▶ [Work request]:
Range to reproduce from the entries below: the line with "m = (Ok 0, m')", the line with "(products_doc (registry_of (config_at src m) o)))", and every line in between. Give them exactly and give nothing else.

Given data section start

Lemma export_ok src dir o (m : Machine) :
  o ≠ "" → opens src m →
  ∃ m', cmd_config_export h src dir (Some o) m = (Ok 0, m')
    ∧ files m' !! (path_str dir, "sites.yaml") = Some (safe_dump (sites_doc (registry_of (config_at src m) o)))
    ∧ files m' !! (path_str dir, "products.yaml") = Some (safe_dump (products_doc (registry_of (config_at src m) o)))
    ∧ boot m' = boot m ∧ (∀ path, config_at path m' = config_at path m).
Proof.
  intros Ho Hop. unfold cmd_config_export.
  rewrite (mbind_ok _ _ m tt (set_config src (config_at src m) m)) by (unfold open_config_store; by rewrite Hop).
  erewrite mbind_ok; [| unfold on_config_db; rewrite config_at_set; reflexivity].
  erewrite mbind_ok by reflexivity. cbn [default truthy_opt]. unfold truthy.
  rewrite bool_decide_eq_false_2 by done. cbn [negb].
  erewrite mbind_ok by reflexivity. erewrite mbind_ok by reflexivity.
  eexists. split; [reflexivity |]. cbn [files boot]. split_and!; [| | done |].
  - rewrite lookup_insert_ne by (intros [=]). by rewrite lookup_insert_eq.
  - by rewrite lookup_insert_eq.
  - intros path. unfold config_at. cbn. destruct (decide (path = src)) as [-> | Hne].
    + by rewrite !lookup_insert_eq.
    + by rewrite !lookup_insert_ne by congruence.
Qed.

(** The machine on which the body of an import runs. *)
Definition started (c d : string) (b : Boot) (m : Machine) : Machine :=
  set_state d (state_at h d m) (set_config c (config_at c m) (set_boot b m)).

Lemma import_starts c d s b (m : Machine) body handler :
  settings_of h m = (Ok s, set_boot b m) → opens c m →
  (let! settings := settings_of h in
   let! composition := build_app_service h c d settings in
   mtry (body composition) handler) m
  = mtry (A:=Z) (body (composed c d s)) handler (started c d b m).
Proof.
  intros Hs Ho. rewrite (mbind_ok _ _ _ _ _ Hs).
  assert (opens c (set_boot b m)) as Ho' by exact Ho.
  by rewrite (mbind_ok _ _ _ _ _ (build_ok c d s _ Ho')).
Qed.

Lemma products_parse db o known (m : Machine) dir :
  wf db → o ≠ "" → known = (λ ns, raw_of ns.1 ns.2) <$> sites_in_order (registry_of db o) →
  files m !! (path_str dir, "products.yaml") = Some (safe_dump (products_doc (registry_of db o))) →
  ∃ r, import_products dir (Some o) known m = (r, m) ∧
    match r with
    | Ok l => (∀ p, p ∈ Config.load_products o db → prod_sources p ≠ []) ∧ l = exported_products db o
    | Raise e => exn_class e = ConfigError ∧ ∃ p, p ∈ Config.load_products o db ∧ prod_sources p = []
    end.
Proof.
  intros Hw Ho -> Hf. unfold import_products. cbn [truthy_opt]. unfold truthy.
  rewrite bool_decide_eq_false_2 by done. cbn [negb].
  erewrite mbind_ok by reflexivity. rewrite Hf. rewrite bool_decide_eq_true_2 by eauto.
  rewrite (mbind_ok _ _ m (safe_dump (products_doc (registry_of db o))) m) by (unfold open_file; by rewrite Hf).
  eexists. split; [reflexivity |]. unfold parse_products_yaml. rewrite load_dumped by done.
  cbn [rbind]. unfold require, products_doc. cbn [item is_key].
  rewrite (bool_decide_eq_true_2 ("products" = "products")) by done. cbn [rbind].
  apply parse_exported_products.
  - intros p s Hp Hs. by apply (exported_known db Hw o p).
  - by apply exported_triples.
  - by intros p t _ _ ?%elem_of_nil.
Qed.

(** The body of an import once both files are parsed and the service accepts. *)
Lemma try_import_ok c d s db' o ss ps (m : Machine) i :
  let P := router (composed c d s) in
  o ≠ "" →
  @import_config W S P (digest_of_url h) catalogue_domain_allowed {| owner_id := o; role := "admin" |} (Some o) ss ps
    (mkApp (config_at c m) (state_at h d m) (outside m)) = (Ok i, mkApp db' (state_at h d m) (outside m)) →
  try_import h (composed c d s) (Some o) ss ps m
  = (Ok (Some i), set_stores c db' d (state_at h d m) (outside m) m).
Proof.
  intros P Ho Hi. unfold try_import. cbn [truthy_opt default from_option id]. unfold truthy.
  rewrite bool_decide_eq_false_2 by done. cbn [negb]. unfold mtry.
  unfold P in Hi. cbn [composed router] in Hi.
  erewrite mbind_ok; [| unfold service; cbn [composed config_store state_store router]; rewrite Hi; reflexivity].
  reflexivity.
Qed.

Given data section end

▶ [Solution for this exercise]:
  ∃ m', cmd_config_export h src dir (Some o) m = (Ok 0, m')
    ∧ files m' !! (path_str dir, "sites.yaml") = Some (safe_dump (sites_doc (registry_of (config_at src m) o)))
    ∧ files m' !! (path_str dir, "products.yaml") = Some (safe_dump (products_doc (registry_of (config_at src m) o)))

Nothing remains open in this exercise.